In the data below, find each line that contains the word "eapply" and copy it.
==== Excerpted data
(** Skipping the used words inside the loop is the same as looping over the
    words that are not used. *)
Lemma multiline_line_loop_filter (y_tolerance : Q) (used : gset nat)
    (items : list Multiline.Item) : ∀ lines cur,
  Multiline.line_loop y_tolerance used items lines cur
  = run_loop (λ p c : Multiline.Item, same_line y_tolerance p.2 c.2)
      (filter (λ it : Multiline.Item, it.1 ∉ used) items) lines cur.
Proof.
  induction items as [|[i text] items IH]; intros lines cur; [done|].
  simpl. rewrite filter_cons. simpl.
  destruct (decide (i ∈ used)) as [Hin|Hin].
  - rewrite bool_decide_eq_true_2 by done.
    rewrite decide_False by (intros H; by apply H). apply IH.
  - rewrite bool_decide_eq_false_2 by done.
    rewrite decide_True by done. simpl.
    destruct (last cur) as [prev|]; [|apply IH].
    destruct (same_line y_tolerance prev.2 text); apply IH.
Qed.

Lemma multiline_group_lines_ok (y_tolerance : Q) (used : gset nat)
    (texts : list WordBox) :
  runs_ok (λ p c : Multiline.Item, same_line y_tolerance p.2 c.2 = true)
    (Multiline.group_lines y_tolerance used texts)
    (filter (λ it : Multiline.Item, it.1 ∉ used) (enumerate texts)).
Proof.
  unfold Multiline.group_lines. rewrite multiline_line_loop_filter.
  apply (split_runs_ok (λ p c : Multiline.Item, same_line y_tolerance p.2 c.2)).
Qed.

(** Three words, each one unit below the one before: with tolerance 1 they
    form one line, whose first and last word are 2 apart. *)
Example chained_line_spread :
  let w (y : Q) := {| w_text := "W"; w_confidence := 90; w_x := 0; w_y := y;
                      w_width := Some 5%Q; w_height := Some 5%Q;
                      w_display_x := None; w_display_y := None |} in
  let texts := [w 0%Q; w 1%Q; w 2%Q] in
  py_sorted yx_ltb texts = texts
  ∧ OcrServer.group_lines 1 texts = [texts]
  ∧ (Multiline.group_lines 1 ∅ texts = [enumerate texts])
  ∧ (1 < Qabs (w_y (w 2%Q) - w_y (w 0%Q)))%Q.
Proof. by vm_compute. Qed.

(** The difference that is compared with the tolerance is the float
    difference.  Two words with their tops at the pixels 1 and 36 of an image
    rendered at scale 2.5 have y = 0.4 and y = 14.4: their float difference
    is 14.0, and with tolerance 14 they are one line, although the two
    doubles are a little more than 14 apart. *)
Example line_difference_rounded :
  let w (y : Q) := {| w_text := "W"; w_confidence := 90; w_x := 0; w_y := y;
                      w_width := Some 5%Q; w_height := Some 5%Q;
                      w_display_x := None; w_display_y := None |} in
  let y1 := fdiv 1 (5 # 2) in
  let y2 := fdiv 36 (5 # 2) in
  let texts := [w y1; w y2] in
  py_sorted yx_ltb texts = texts
  ∧ OcrServer.group_lines 14 texts = [texts]
  ∧ Multiline.group_lines 14 ∅ texts = [enumerate texts]
  ∧ fsub y2 y1 = 14%Q
  ∧ (14 < y2 - y1)%Q.
Proof. by vm_compute. Qed.

(** C5.  The line grouper works on the words sorted by (y, x).  In
    ocr_server.py two consecutive words of that sequence end up in the same
    line exactly when the absolute difference of their y coordinates, as
    [abs(text['y'] - last['y'])] computes it, is at most the tolerance; in
    enhanced_multiline_ocr.py the same holds for two consecutive words among
    those not yet used.  The comparison is with the word added last, so a
    line can be taller than the tolerance: three words at y = 0, 1, 2 form
    one line under tolerance 1. *)
Theorem C5_line_grouper_chained (y_tolerance : Q) (texts : list WordBox)
    (used : gset nat) :
  let sorted_texts := py_sorted yx_ltb texts in
  (let lines := OcrServer.group_lines y_tolerance sorted_texts in
   concat lines = sorted_texts ∧ Forall (λ line, line ≠ []) lines
   ∧ ∀ k a b, sorted_texts !! k = Some a → sorted_texts !! S k = Some b →
       (run_index lines k = run_index lines (S k)
        ↔ (Qabs (fsub (w_y b) (w_y a)) <= y_tolerance)%Q))
  ∧ (let unused := filter (λ it : Multiline.Item, it.1 ∉ used)
                     (enumerate sorted_texts) in
     let lines := Multiline.group_lines y_tolerance used sorted_texts in
     concat lines = unused ∧ Forall (λ line, line ≠ []) lines
     ∧ ∀ k a b, unused !! k = Some a → unused !! S k = Some b →
         (run_index lines k = run_index lines (S k)
          ↔ (Qabs (fsub (w_y b.2) (w_y a.2)) <= y_tolerance)%Q))
  ∧ (∃ (tolerance : Q) (line : list WordBox) (a b : WordBox),
       py_sorted yx_ltb line = line
       ∧ OcrServer.group_lines tolerance line = [line]
       ∧ Multiline.group_lines tolerance ∅ line = [enumerate line]
       ∧ line !! 0%nat = Some a ∧ line !! 2%nat = Some b
       ∧ (tolerance < Qabs (w_y b - w_y a))%Q).
Proof.
  intros sorted_texts. split_and!.
  - pose proof (split_runs_ok (same_line y_tolerance) sorted_texts) as Hok.
    split; [apply Hok|]. split.
    { destruct Hok as (_ & Hall & _).
      eapply Forall_impl; [exact Hall|]. by intros line [? _]. }
    intros k a b Ha Hb.
    rewrite <- same_line_le. by eapply same_run_iff.
  - pose proof (multiline_group_lines_ok y_tolerance used sorted_texts) as Hok.
    split; [apply Hok|]. split.
    { destruct Hok as (_ & Hall & _).
      eapply Forall_impl; [exact Hall|]. by intros line [? _]. }
    intros k a b Ha Hb.
    rewrite <- same_line_le.
    by eapply (same_run_iff (λ p c : Multiline.Item, same_line y_tolerance p.2 c.2)).
  - destruct chained_line_spread as (H1 & H2 & H3 & H4).
    eexists 1%Q, _, _, _. split_and!; [exact H1|exact H2|exact H3|done|done|exact H4].
Qed.

Lemma C5_line_grouper_chained_witness :
  let w (x y : Q) := {| w_text := "W"; w_confidence := 90; w_x := x; w_y := y;
                        w_width := Some 5%Q; w_height := Some 5%Q;
                        w_display_x := None; w_display_y := None |} in
  let texts := [w 0%Q 30%Q; w 0%Q 0%Q; w 10%Q 4%Q] in
  run_index (OcrServer.group_lines 5 (py_sorted yx_ltb texts)) 0
  = run_index (OcrServer.group_lines 5 (py_sorted yx_ltb texts)) 1
  ↔ (Qabs (fsub (w_y (w 10%Q 4%Q)) (w_y (w 0%Q 0%Q))) <= 5)%Q.
Proof.
  intros w texts.
  destruct (C5_line_grouper_chained 5 texts ∅) as [(_ & _ & H) _].
  apply (H 0%nat (w 0%Q 0%Q) (w 10%Q 4%Q)); reflexivity.
Defined.

(** ** Phrase building (ocr_server.py) *)

Lemma adjacent_app_l {A} (R : A → A → Prop) (l1 l2 : list A) :
  adjacent R (l1 ++ l2) → adjacent R l1.
Proof.
  induction l1 as [|a l1 IH]; [done|].
  destruct l1 as [|b l1]; [done|]. simpl. intros [? ?]. split; [done|].
  by apply IH.
Qed.

Lemma adjacent_app_r {A} (R : A → A → Prop) (l1 l2 : list A) :
  adjacent R (l1 ++ l2) → adjacent R l2.
Proof.
  induction l1 as [|a l1 IH]; [done|].
  destruct l1 as [|b l1]; simpl.
  - destruct l2; [done|]. by intros [_ ?].
  - intros [_ ?]. by apply IH.
Qed.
========
-- Task response --
      eapply Forall_impl; [exact Hall|]. by intros line [? _]. }
    rewrite <- same_line_le. by eapply same_run_iff.
      eapply Forall_impl; [exact Hall|]. by intros line [? _]. }
    by eapply (same_run_iff (λ p c : Multiline.Item, same_line y_tolerance p.2 c.2)).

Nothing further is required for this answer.